## WORK REQUEST
"exception" appears in how many lines of the entries? State only the number.

Records from a data collection
# # # # # # #

(** The picture of the preview: the copy of the checkerboard, the text layer
    pasted on it at (0, 0) with itself as the mask, and the side it was
    resized to, if it was.  The pixels are left to Pillow. *)
Record preview : Type := mkPreview {
  pv_background : board;
  pv_text_layer : image Font;
  pv_resized : option Z           (* [bg.resize((d, d), LANCZOS)] *)
}.

(** The arguments of one [root.after(0, lambda: self._apply_preview(...))]. *)
Record frame : Type := mkFrame {
  frame_image : preview;
  frame_display_size : Z;
  frame_req_id : Z
}.

(** [ctk.CTkImage(light_image=.., dark_image=.., size=..)], both images the same. *)
Record ctk_image : Type := mkCTkImage {
  light_image : preview;
  ctk_size : Z * Z
}.

Record Session : Type := mkSession {
  app : App Font;
  executor_queue : list render_job;     (* submitted, not yet run *)
  after_queue : list frame;             (* rendered, not yet applied *)
  preview_image_ref : option ctk_image;
  applied_req_ids : list Z;             (* tags of the frames shown, latest first *)
  _checkerboard_cache : gmap Z board
}.

Definition initial_session : Session :=
  mkSession initial_app [] [] None [] ∅.

(** [panel] is what [right_panel.winfo_width()] and [winfo_height()] return,
    or [None] when the [try] block raises (an exception is modelled at its
    last statements, after the font lookup). *)
Definition update_preview_thread_launcher (panel : option (Z * Z)) (s : Session) : Session :=
  let st := set_preview_req_id (preview_req_id (app s) + 1) (app s) in
  let req_id := preview_req_id st in
  let size := current_size st in
  let text := if String.eqb (text_input st) "" then " " else text_input st in
  let font_size := font_size_var st in
  let '(font_obj, st) := FontObjectCache.get_font_object truetype load_default font_size st in
  let alignment := text_align_var st in
  let position := text_position_var st in
  let padding := padding_var st in
  let line_spacing := line_spacing_var st in
  match panel with
  | None =>
      mkSession st (executor_queue s) (after_queue s) (preview_image_ref s)
        (applied_req_ids s) (_checkerboard_cache s)
  | Some (width, height) =>
      let panel_w := width in
      let panel_h := height - 60 in
      let panel_w := if panel_w <? 200 then 500 else panel_w in
      let panel_h := if panel_h <? 200 then 500 else panel_h in
      mkSession st
        (executor_queue s ++
           [mkJob size text font_size font_obj alignment position padding line_spacing
              panel_w panel_h req_id])%list
        (after_queue s) (preview_image_ref s) (applied_req_ids s) (_checkerboard_cache s)
  end.

(** The worker runs one job.  [ok] is false when a call into Pillow raises,
    modelled at the first one, the rendering of the text layer.  Any exception
    is logged and schedules nothing; one raised after the checkerboard was
    made leaves the checkerboard in its cache. *)
Definition _threaded_render (job : render_job) (ok : bool) (s : Session) : Session :=
  if negb ok then s
  else
    let text_layer :=
      fst (create_text_image_pil truetype load_default textbbox
             (job_text job) (job_size job) (job_font_size job) (Some (job_font_obj job))
             (job_alignment job) (job_position job) (job_padding job)
             (job_line_spacing job) (app s)) in
    match get_cached_checkerboard (job_size job) 20 (_checkerboard_cache s) with
    | None => s
    | Some (bg, cache) =>
        match display_size (job_size job) (job_panel_w job) (job_panel_h job) with
        | None =>
            mkSession (app s) (executor_queue s) (after_queue s) (preview_image_ref s)
              (applied_req_ids s) cache
        | Some display_size =>
            let bg :=
              mkPreview bg text_layer
                (if negb (display_size =? job_size job) then Some display_size else None) in
            mkSession (app s) (executor_queue s)
              (after_queue s ++ [mkFrame bg display_size (job_req_id job)])%list
              (preview_image_ref s) (applied_req_ids s) cache
        end
    end.

(** [ok] is false when building or showing the image raises ([except: pass]). *)
Definition _apply_preview (pil_image : preview) (display_size req_id : Z) (ok : bool)
    (s : Session) : Session :=
  if negb (req_id =? preview_req_id (app s)) then s
  else if ok
       then mkSession (app s) (executor_queue s) (after_queue s)
              (Some (mkCTkImage pil_image (display_size, display_size)))
              (req_id :: applied_req_ids s) (_checkerboard_cache s)
       else s.

Inductive event : Type :=
  | TimerFires (panel : option (Z * Z))   (* the debounce delay elapsed *)
  | WorkerRuns (i : nat) (ok : bool)      (* the worker takes the queued job [i];
                                             the single worker of the program
                                             always takes job 0 *)
  | TkRuns (i : nat) (ok : bool)          (* Tk runs the pending callback [i] *)
  | TextEdited (t : string).

Definition step (s : Session) (e : event) : Session :=
  match e with
  | TimerFires panel => update_preview_thread_launcher panel s
  | WorkerRuns i ok =>
      match executor_queue s !! i with
      | Some job =>
          _threaded_render job ok
            (mkSession (app s) (delete i (executor_queue s)) (after_queue s)
               (preview_image_ref s) (applied_req_ids s) (_checkerboard_cache s))
      | None => s
      end
  | TkRuns i ok =>
      match after_queue s !! i with
      | Some f =>
          _apply_preview (frame_image f) (frame_display_size f) (frame_req_id f) ok
            (mkSession (app s) (executor_queue s) (delete i (after_queue s))
               (preview_image_ref s) (applied_req_ids s) (_checkerboard_cache s))
      | None => s
      end
  | TextEdited t =>
      mkSession (set_text_input t (app s)) (executor_queue s) (after_queue s)
        (preview_image_ref s) (applied_req_ids s) (_checkerboard_cache s)
  end.

Definition run (es : list event) (s : Session) : Session := foldl step s es.

(** No tag in flight or on display is ahead of the counter, and the frames
    shown carry tags that never decrease. *)
Definition well_tagged (s : Session) : Prop :=
  Forall (fun job => job_req_id job <= preview_req_id (app s)) (executor_queue s)
  /\ Forall (fun f => frame_req_id f <= preview_req_id (app s)) (after_queue s)
  /\ Forall (fun t => t <= preview_req_id (app s)) (applied_req_ids s)
  /\ StronglySorted (fun newer older => older <= newer) (applied_req_ids s).
End WithPillow.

# # # # # # #

## ANSWER BELOW
2